### WHAT IS NEEDED
Given the material below, output exactly the lines from the line with "(** ** Redis: string" to the line with "Definition srem (key", both ends included, and no other lines.

((

(** * Digital-signage backend: presence and instruction-delivery core

    A shallow embedding of the request handlers and streaming generators of
    [routers/code.py], [routers/device.py] and [routers/setup.py], together
    with the part of Redis (string keys, sets, pub/sub) and of the relational
    store (devices, setups, playlists) that they touch.

    Conventions.
    - Python [int] is [Z]; [str] is [string]; [str(n)] inside an f-string is
      stdpp's [pretty n] (decimal, leading minus sign, injective).
    - A handler that raises returns [Raise e]; a handler that returns
      normally returns [Ok v].  Handlers thread the Redis state and the
      database explicitly.
    - [json.dumps] of a dict is kept as the structured value [Json]; the wire
      text is the standard serialisation of that value.
    - Values coming from the outside ([random.randint], [secrets],
      [datetime.now], [datetime.strptime]) are explicit inputs.
    - The body of a handler is one step: requests are taken one at a time.
      The generator behind a streaming response is not part of that step.
      It runs later, while the response is sent, from one suspension point
      to the next; between the handler and the generator, and between two
      steps of the generator, other requests are served, messages arrive,
      and the stream can be ended from outside.  Each generator is
      therefore a transition system driven by a list of events. *)

From Stdlib Require Import ZArith Lia Ascii Sorted.
From stdpp Require Import base option list strings pretty gmap sets.

Local Open Scope Z_scope.

(** ** HTTP results *)

Module Http.

Definition HTTP_400_BAD_REQUEST : Z := 400.
Definition HTTP_404_NOT_FOUND : Z := 404.
Definition HTTP_409_CONFLICT : Z := 409.

(** [HTTPException(detail=..., status_code=...)], and the two built-in
    exceptions the handlers can let escape. *)
Inductive Exception :=
| HTTPException (status_code : Z) (detail : string)
| ValueError
| NameError.

Inductive Result (A : Type) :=
| Ok (a : A)
| Raise (e : Exception).
Global Arguments Ok {A} a.
Global Arguments Raise {A} e.

Definition bind {A B} (x : Result A) (k : A -> Result B) : Result B :=
  match x with
  | Ok a => k a
  | Raise e => Raise e
  end.

Definition is_ok {A} (x : Result A) : bool :=
  match x with Ok _ => true | Raise _ => false end.

End Http.
Import Http.

#[global] Instance result_bind : MBind Http.Result :=
  λ A B k x, Http.bind x k.
#[global] Instance result_ret : MRet Http.Result := λ A a, Http.Ok a.

(** ** JSON payloads *)

#[warnings="-register-all"]
Inductive Json :=
| JStr (s : string)
| JInt (z : Z)
| JObj (fields : list (string * Json)).

(** ** Redis: string keys, sets and pub/sub *)

Module Redis.

Record t := mk {
  kv : gmap string Z;                    (* keys holding integers *)
  sets : gmap string (gset string);      (* keys holding sets of strings *)
  channels : gmap string (gset nat);     (* channel -> subscribed connections *)
  published : list (string * Json);      (* every PUBLISH so far, oldest first *)
}.

Definition empty : t :=
  {| kv := ∅; sets := ∅; channels := ∅; published := [] |}.

(** EXISTS key *)
Definition exists_ (key : string) (r : t) : Z :=
  match kv r !! key with Some _ => 1 | None => 0 end.

(** SET key value *)
Definition set (key : string) (v : Z) (r : t) : t :=
  {| kv := <[key := v]> (kv r); sets := sets r;
     channels := channels r; published := published r |}.

(** INCR key: a missing key counts as 0; the new value is returned. *)
Definition incr (key : string) (r : t) : Z * t :=
  let v := default 0 (kv r !! key) + 1 in
  (v, set key v r).

(** SMEMBERS key *)
Definition smembers (key : string) (r : t) : gset string :=
  default ∅ (sets r !! key).

(** SADD key member *)
Definition sadd (key member : string) (r : t) : t :=
  {| kv := kv r; sets := <[key := {[member]} ∪ smembers key r]> (sets r);
     channels := channels r; published := published r |}.

(** SREM key member *)
Definition srem (key member : string) (r : t) : t :=
  {| kv := kv r; sets := alter (λ s, s ∖ {[member]}) key (sets r);
     channels := channels r; published := published r |}.

Definition subscribers (channel : string) (r : t) : gset nat :=
  default ∅ (channels r !! channel).

(** PUBSUB NUMSUB channel: what the handlers read as [result[0][1]]. *)
Definition pubsub_numsub (channel : string) (r : t) : Z :=
  Z.of_nat (size (subscribers channel r)).

(** PUBLISH channel message: fire and forget. *)
Definition publish (channel : string) (msg : Json) (r : t) : t :=
  {| kv := kv r; sets := sets r; channels := channels r;
     published := published r ++ [(channel, msg)] |}.

(** [pubsub.subscribe(channel)] on connection [conn]. *)
Definition subscribe (conn : nat) (channel : string) (r : t) : t :=
  {| kv := kv r; sets := sets r;
     channels := <[channel := {[conn]} ∪ subscribers channel r]> (channels r);
     published := published r |}.

(** [pubsub.unsubscribe()] without argument: leave every channel. *)
Definition unsubscribe (conn : nat) (r : t) : t :=
  {| kv := kv r; sets := sets r;
     channels := (λ s, s ∖ {[conn]}) <$> channels r;
     published := published r |}.

(** [pubsub.unsubscribe(channel)]. *)
Definition unsubscribe_from (conn : nat) (channel : string) (r : t) : t :=
  {| kv := kv r; sets := sets r;
     channels := alter (λ s, s ∖ {[conn]}) channel (channels r);
     published := published r |}.

(** Messages published on one channel, oldest first. *)
Definition published_on (channel : string) (r : t) : list Json :=
  (filter (λ p, p.1 = channel) (published r)).*2.

End Redis.

(** ** The relational store *)

Module Device.
(** [models/device.py], class [Device]. *)
Record t := mk {
  id : Z;
  name : string;
  location : string;
  setup_id : option Z;
  last_seen : Z;
  api_key : string;
}.

Definition set_last_seen (now : Z) (d : t) : t :=
  {| id := id d; name := name d; location := location d;
     setup_id := setup_id d; last_seen := now; api_key := api_key d |}.

Definition set_setup_id (s : option Z) (d : t) : t :=
  {| id := id d; name := name d; location := location d;
     setup_id := s; last_seen := last_seen d; api_key := api_key d |}.
End Device.

(** [DeviceInput]: [Base] plus the activation code. *)
Record DeviceInput := {
  di_name : string;
  di_location : string;
  di_setup_id : option Z;
  di_code : Z;
}.

Module Setup.
(** [models/setup.py], class [Setup]. *)
Record t := mk { id : Z; name : string }.
End Setup.

Module Playlist.
(** [models/setup.py], class [Playlist]. *)
Record t := mk {
  id : Z;
  name : string;
  start_time : string;
  end_time : string;
  monday : bool; tuesday : bool; wednesday : bool; thursday : bool;
  friday : bool; saturday : bool; sunday : bool;
  setup_id : Z;
}.
End Playlist.

Module Image.
Record t := mk { id : Z; url : string; duration : Z; playlist_id : Z }.
End Image.

Module Video.
Record t := mk { id : Z; url : string; playlist_id : Z }.
End Video.

Module Db.

(** The tables, and for each the primary key the store assigns next. *)
Record t := mk {
  devices : list Device.t;      next_device_id : Z;
  setups : list Setup.t;        next_setup_id : Z;
  playlists : list Playlist.t;  next_playlist_id : Z;
  images : list Image.t;        next_image_id : Z;
  videos : list Video.t;        next_video_id : Z;
}.

Definition empty : t := mk [] 1 [] 1 [] 1 [] 1 [] 1.

(** [session.exec(select(Device).filter_by(name=n)).first()] *)
Definition device_by_name (n : string) (db : t) : option Device.t :=
  List.find (λ d, bool_decide (Device.name d = n)) (devices db).

(** [session.exec(select(Device).filter_by(api_key=k)).first()] *)
Definition device_by_api_key (k : string) (db : t) : option Device.t :=
  List.find (λ d, bool_decide (Device.api_key d = k)) (devices db).

(** [session.exec(select(Device).filter_by(id=i)).first()] *)
Definition device_by_id (i : Z) (db : t) : option Device.t :=
  List.find (λ d, bool_decide (Device.id d = i)) (devices db).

))

### OUTPUT OF THE TASK
(** ** Redis: string keys, sets and pub/sub *)

Module Redis.

Record t := mk {
  kv : gmap string Z;                    (* keys holding integers *)
  sets : gmap string (gset string);      (* keys holding sets of strings *)
  channels : gmap string (gset nat);     (* channel -> subscribed connections *)
  published : list (string * Json);      (* every PUBLISH so far, oldest first *)
}.

Definition empty : t :=
  {| kv := ∅; sets := ∅; channels := ∅; published := [] |}.

(** EXISTS key *)
Definition exists_ (key : string) (r : t) : Z :=
  match kv r !! key with Some _ => 1 | None => 0 end.

(** SET key value *)
Definition set (key : string) (v : Z) (r : t) : t :=
  {| kv := <[key := v]> (kv r); sets := sets r;
     channels := channels r; published := published r |}.

(** INCR key: a missing key counts as 0; the new value is returned. *)
Definition incr (key : string) (r : t) : Z * t :=
  let v := default 0 (kv r !! key) + 1 in
  (v, set key v r).

(** SMEMBERS key *)
Definition smembers (key : string) (r : t) : gset string :=
  default ∅ (sets r !! key).

(** SADD key member *)
Definition sadd (key member : string) (r : t) : t :=
  {| kv := kv r; sets := <[key := {[member]} ∪ smembers key r]> (sets r);
     channels := channels r; published := published r |}.

(** SREM key member *)
Definition srem (key member : string) (r : t) : t :=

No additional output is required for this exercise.